Dividing by a parameter that is zero

[Dr_Pill]

Hi,

I'm studying calculus of variations, this is a bit of a recap of regular calculus.

You got a function, but you plug a vector that is parameterized so your function becomes parameterized, then you take the derivative in 3.5, and then they say: put the parameter to zero in 3.6, but then you divide by zero, I don't get it.

Cheers

 

[CompuChip]

Where are you dividing by \varepsilon then?

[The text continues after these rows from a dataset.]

Lemma order_NoDup (R : Z -> Z -> Prop) (l : list Z) :
  (forall x, ~ R x x) -> StronglySorted R l -> NoDup l.
Proof.
  intros HR. induction 1 as [|x l Hl IH Hx]; [constructor|]. constructor; [|done].
  intros Hin. rewrite Forall_forall in Hx. by apply (HR x), Hx.
Qed.

Lemma filter_sorted_keys (R : Z -> Z -> Prop) (f : Z -> bool) (l : list (Z * option Value)) :
  StronglySorted R l.*1 -> StronglySorted R (filter (fun kv => f kv.1 = true) l).*1.
Proof.
  induction l as [|[k v] l IH]; [done|]. rewrite fmap_cons. intros [Hs Hf]%StronglySorted_inv.
  rewrite filter_cons. case_decide; [|by apply IH]. rewrite fmap_cons. constructor; [by apply IH|].
  apply Forall_forall. intros x (y & -> & [_ Hy]%list_elem_of_filter)%list_elem_of_fmap.
  rewrite Forall_forall in Hf. apply Hf. by apply list_elem_of_fmap_2.
Qed.

Lemma bool_decide_compare a b : is_key a -> is_key b ->
  (bool_decide (memcmp_prefix (key_buf a) (key_buf b) = Gt) = (b <? a)) /\
  (bool_decide (memcmp_prefix (key_buf a) (key_buf b) = Lt) = (a <? b)) /\
  (bool_decide (memcmp_prefix (key_buf a) (key_buf b) = Eq) = (a =? b)).
Proof.
  intros Ha Hb. rewrite memcmp_key_buf by done.
  destruct (Z.compare_spec a b) as [->|?|?]; split_and!; case_bool_decide; try done; lia.
Qed.

(** The counted scans return the first [count] entries of the range. *)
Lemma counted_scan idx t (R : Z -> Z -> Prop) (P : Z -> Prop) (inr : Z -> bool) count
    (visit : Scanner (gmap Z (option Value)) -> bytes -> option Value -> Scanner (gmap Z (option Value)) * bool)
    (cb : Callback Value leaf (gmap Z (option Value))) evs kvs :
  (forall d n v flag, per_node_func cb d n v flag = (d, flag)) ->
  (forall d k v flag, per_kv_func cb d k v flag = collect_kv count d (actual_key k) v flag) ->
  (forall sc k v, is_key k -> visit sc (key_buf k) v =
    if negb (continue_flag sc) then (sc, false)
    else let sc' := mkScanner (scan_num_cnt_ sc + 1) (continue_flag sc) (data sc) in
         if inr k then (call_kv cb sc' (key_buf k) v, true) else (sc', false)) ->
  values_of evs = (fun kv => (key_buf kv.1, kv.2)) <$> kvs ->
  (forall x, ~ R x x) ->
  (forall x y, is_key x -> is_key y -> R x y -> inr y = true -> inr x = true) ->
  listed idx t R P kvs ->
  data (run_visitor cb visit (mkScanner 0 true ∅) evs) =
    list_to_map (limited count (filter (fun kv => inr kv.1 = true) kvs)) /\
  listed idx t R (fun k => P k /\ inr k = true) (filter (fun kv => inr kv.1 = true) kvs).
Proof.
  intros Hnode Hkv Hvisit Hvals Hirr Hmono [Hs Hl].
  assert (Hks : Forall (fun kv => is_key kv.1) kvs).
  { apply Forall_forall. intros [k v] Hin. by apply Hl in Hin as [? _]. }
  assert (Hsf : StronglySorted R (filter (fun kv => inr kv.1 = true) kvs).*1) by by apply filter_sorted_keys.
  split.
  - rewrite (run_collects cb visit inr emplace
      (fun m => negb (count =? -1) && (count <=? Z.of_nat (size m))) Hnode) with (kvs := kvs); try done.
    + rewrite pushes_emplace; [|by eapply order_NoDup|by intros; apply lookup_empty].
      rewrite map_size_empty, Z.sub_0_r, right_id_L by apply _. done.
    + intros d k v flag Hk. rewrite Hkv, actual_key_buf by done. done.
    + intros i j [ki vi] [kj vj] Hij Hi Hj Hin. simpl in *.
      apply (Hmono ki kj); [by rewrite Forall_lookup in Hks; apply (Hks i (ki, vi))
        |by rewrite Forall_lookup in Hks; apply (Hks j (kj, vj))| |done].
      apply (StronglySorted_lookup_lt R kvs.*1 i j); [done|done|by rewrite list_lookup_fmap, Hi|
        by rewrite list_lookup_fmap, Hj].
  - split; [done|]. intros k v. rewrite list_elem_of_filter, Hl. simpl. tauto.
Qed.

Lemma scan_listed idx t lkey emit :
  keys_ok (table_of idx t) -> is_key lkey ->
  let kvs := by_key (values_of (table_scan (table_of idx t) (key_buf lkey) emit)) in
  values_of (table_scan (table_of idx t) (key_buf lkey) emit) = (fun kv => (key_buf kv.1, kv.2)) <$> kvs /\
  listed idx t Z.lt (fun k => lkey < k \/ emit = true /\ k = lkey) kvs.
Proof.
  intros Hok Hl kvs. pose proof (scan_keys _ (key_buf lkey) emit Hok) as Hkeys.
  split; [by apply by_key_buf|]. split.
  - apply (by_key_sorted Z.lt lex_lt); [intros; by apply key_buf_lt|done|apply scan_sorted].
  - intros k v. unfold kvs. rewrite elem_of_by_key by done. split.
    + intros [Hk [Hg Hr]%scan_elem]. split_and!; [done| |done].
      destruct Hr as [Hr|[-> Hr]]; [left; by apply key_buf_lt|right; split; [done|by apply key_buf_inj]].
    + intros (Hk & Hr & Hg). split; [done|]. apply scan_elem. split; [done|].
      destruct Hr as [Hr|[-> ->]]; [left; by apply key_buf_lt|by right].
Qed.

Lemma rscan_listed idx t rkey emit :
  keys_ok (table_of idx t) -> is_key rkey ->
  let kvs := by_key (values_of (table_rscan (table_of idx t) (key_buf rkey) emit)) in
  values_of (table_rscan (table_of idx t) (key_buf rkey) emit) = (fun kv => (key_buf kv.1, kv.2)) <$> kvs /\
  listed idx t Z.gt (fun k => k < rkey \/ emit = true /\ k = rkey) kvs.
Proof.
  intros Hok Hl kvs. pose proof (rscan_keys _ (key_buf rkey) emit Hok) as Hkeys.
  split; [by apply by_key_buf|]. split.
  - apply (by_key_sorted Z.gt (flip lex_lt)); [|done|apply rscan_sorted].
    intros a b Ha Hb Hab. apply Z.lt_gt. by apply key_buf_lt.
  - intros k v. unfold kvs. rewrite elem_of_by_key by done. split.
    + intros [Hk [Hg Hr]%rscan_elem]. split_and!; [done| |done].
      destruct Hr as [Hr|[-> Hr]]; [left; by apply key_buf_lt|right; split; [done|by apply key_buf_inj]].
    + intros (Hk & Hr & Hg). split; [done|]. apply rscan_elem. split; [done|].
      destruct Hr as [Hr|[-> ->]]; [left; by apply key_buf_lt|by right].
Qed.

Lemma listed_iff idx t R (P Q : Z -> Prop) kvs :
  (forall k, is_key k -> P k <-> Q k) -> listed idx t R P kvs -> listed idx t R Q kvs.
Proof. intros HPQ [Hs Hl]. split; [done|]. intros k v. rewrite Hl. naive_solver. Qed.

Definition next_cb : Callback Value leaf (Z * option Value) :=
  mkCallback (fun d _ _ flag => (d, flag)) (fun _ k v flag => ((actual_key k, v), flag)).

(** A scan limited to one value delivers the first. *)
Lemma run_first evs : forall n flag d kvs, 0 <= n ->
  values_of evs = (fun kv => (key_buf kv.1, kv.2)) <$> kvs -> Forall (fun kv => is_key kv.1) kvs ->
  data (run_visitor next_cb (visit_value next_cb 1 (Some (key_buf UINT64_MAX)) false)
          (mkScanner n flag d) evs) =
  if flag && (n <? 1) then match kvs with kv :: _ => kv | [] => d end else d.
Proof.
  induction evs as [|[nd ver|b v] evs IH]; intros n flag d kvs Hn Hv Hks.
  - destruct kvs; [|done]. by destruct (flag && (n <? 1)).
  - cbn [run_visitor]. unfold visit_leaf. simpl. by apply IH.
  - destruct kvs as [|[k w] kvs]; [done|]. rewrite fmap_cons in Hv. cbn in Hv. injection Hv as -> -> Hv.
    apply Forall_cons in Hks as [Hk Hks]. simpl in Hk. cbn [run_visitor].
    unfold visit_value at 1. cbn [continue_flag scan_num_cnt_ Z.leb andb].
    change (0 <=? 1) with true. cbn [andb]. destruct flag; [|done]. cbn [negb orb andb].
    destruct (Z.leb_spec 1 n), (Z.ltb_spec n 1); try lia; [done|].
    destruct (bool_decide_compare UINT64_MAX k) as (-> & _ & ->); [unfold is_key, UINT64_MAX; lia|done|].
    cbn [Nat.eqb length negb andb]. rewrite !andb_true_r, andb_false_r, orb_false_r.
    assert ((k <? UINT64_MAX) || (UINT64_MAX =? k) = true) as ->.
    { unfold is_key, UINT64_MAX in *. lia. }
    unfold call_kv. cbn [data continue_flag next_cb per_kv_func scan_num_cnt_].
    rewrite (IH (n + 1) true _ kvs) by (done || lia). simpl. rewrite actual_key_buf by done.
    destruct (Z.ltb_spec (n + 1) 1); [|done]. lia.
Qed.

Definition collect_cb (count : Z) : Callback Value leaf (gmap Z (option Value)) :=
  mkCallback (fun d _ _ flag => (d, flag)) (fun d k v flag => collect_kv count d (actual_key k) v flag).
End Laws.

(** C24. [insert], [find] and [remove] of the index agree with a map from
    (table, 64-bit key) to pointers: a fresh key is inserted and found, a key
    already there is left alone and reported [NOT_INSERTED], other entries are
    untouched, and [remove] reports whether the entry was there. *)
Theorem index_is_a_map {Value leaf : Type} `{Countable leaf}
  `{BasicTable (option Value) leaf} `{!BasicTableLaws (option Value) leaf} `{BuildConfig}
  (idx : gmap Z table_type) t k (v : option Value) t' k' (Hk : is_key k) (Hk' : is_key k') :
  (insert idx t k v).2 = (if decide (entry idx t k = None) then OK else NOT_INSERTED) /\
  find (insert idx t k v).1 t' k' =
    (if decide (entry idx t k = None /\ t = t' /\ k = k') then
       (match v with None => NOT_FOUND | Some _ => OK end, v)
     else find idx t' k') /\
  (NDEBUG = true \/ previous_full_version_value (table_of idx t) (key_buf k)
                    = next_full_version_value (table_of idx t) (key_buf k) 0 ->
   exists idx', remove idx t k = Ok (idx', if decide (entry idx t k = None) then NOT_DELETED else OK) /\
     find idx' t' k' = if decide (t = t' /\ k = k') then (NOT_FOUND, None) else find idx t' k').
Proof.
  assert (Hfind : forall idx t k, find idx t k =
    match entry idx t k with Some (Some w) => (OK, Some w) | _ => (NOT_FOUND, None) end).
  { intros i u l. unfold find, get_value, entry. by destruct (table_get _ _) as [[w|]|]. }
  split_and!.
  - unfold insert, insert_value, entry. by destruct (table_get _ _).
  - rewrite !Hfind, entry_insert by done. case_decide; [|done]. by destruct v.
  - intros Hver. unfold remove, remove_value. fold (entry idx t k). destruct (entry idx t k) eqn:He; simpl.
    + eexists. split; [done|]. rewrite !Hfind, entry_del by done. by case_decide.
    + rewrite assert_ok by (destruct Hver as [?|?]; [by left|right; by apply Z.eqb_eq]).
      eexists. split; [done|]. rewrite !Hfind.
      assert (entry (<[t := table_of idx t]> idx) t' k' = entry idx t' k') as ->.
      { unfold entry. rewrite table_of_insert. by destruct (decide (t = t')) as [->|]. }
      case_decide as Heq; [|done]. destruct Heq as [<- <-]. by rewrite He.
Qed.

(** [get_next_kv] delivers the entry with the least key above [lkey], and
    leaves its output parameters alone when there is none; it reports [OK]
    either way. *)
Theorem get_next_kv_least {Value leaf : Type} `{Countable leaf}
  `{BasicTable (option Value) leaf} `{!BasicTableLaws (option Value) leaf} `{BuildConfig}
  (idx : gmap Z table_type) t lkey (next : Z * option Value)
  (Hok : keys_ok (table_of idx t)) (Hl : is_key lkey) :
  exists kvs, listed idx t Z.lt (fun k => lkey < k) kvs /\
    get_next_kv idx t lkey next = (match kvs with kv :: _ => kv | [] => next end, OK).
Proof.
  destruct (scan_listed idx t lkey false Hok Hl) as [Hv Hkvs].
  eexists. split; [eapply listed_iff; [|exact Hkvs]; intros k Hk; simpl; intuition (done || lia)|].
  unfold get_next_kv, scan. cbn [default negb]. f_equal.
  etransitivity; [apply (run_first _ 0 true next _ ltac:(lia) Hv)|done].
  apply Forall_forall. intros [k v] Hin. by apply Hkvs in Hin as [? _].
Qed.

You are just using the condition that
$$f'(\vec r, 0) = \left. \frac{df}{d\epsilon} \right|_{\epsilon = 0}$$
i.e. $\varepsilon = 0$ is a stationary point to set the left hand side to zero.

 

[verty]

It doesn't set dε to 0, it sets $\frac{df}{dε}$ to 0. The rate of change of f is 0 at ε = 0 because f is stationary at that point.

 

[HallsofIvy]

Are you under the impression that \frac{df}{de} involves dividing by e? It does not.
\frac{df}{de}= \lim_{h\to 0}\frac{f(e+h)- f(e)}{h}

 

[Dr_Pill]

My god.What a mistake.

It's been a while since I've encountered calculus.
I better review the basics thoroughly than tackling some more advanced stuff.

Excuses!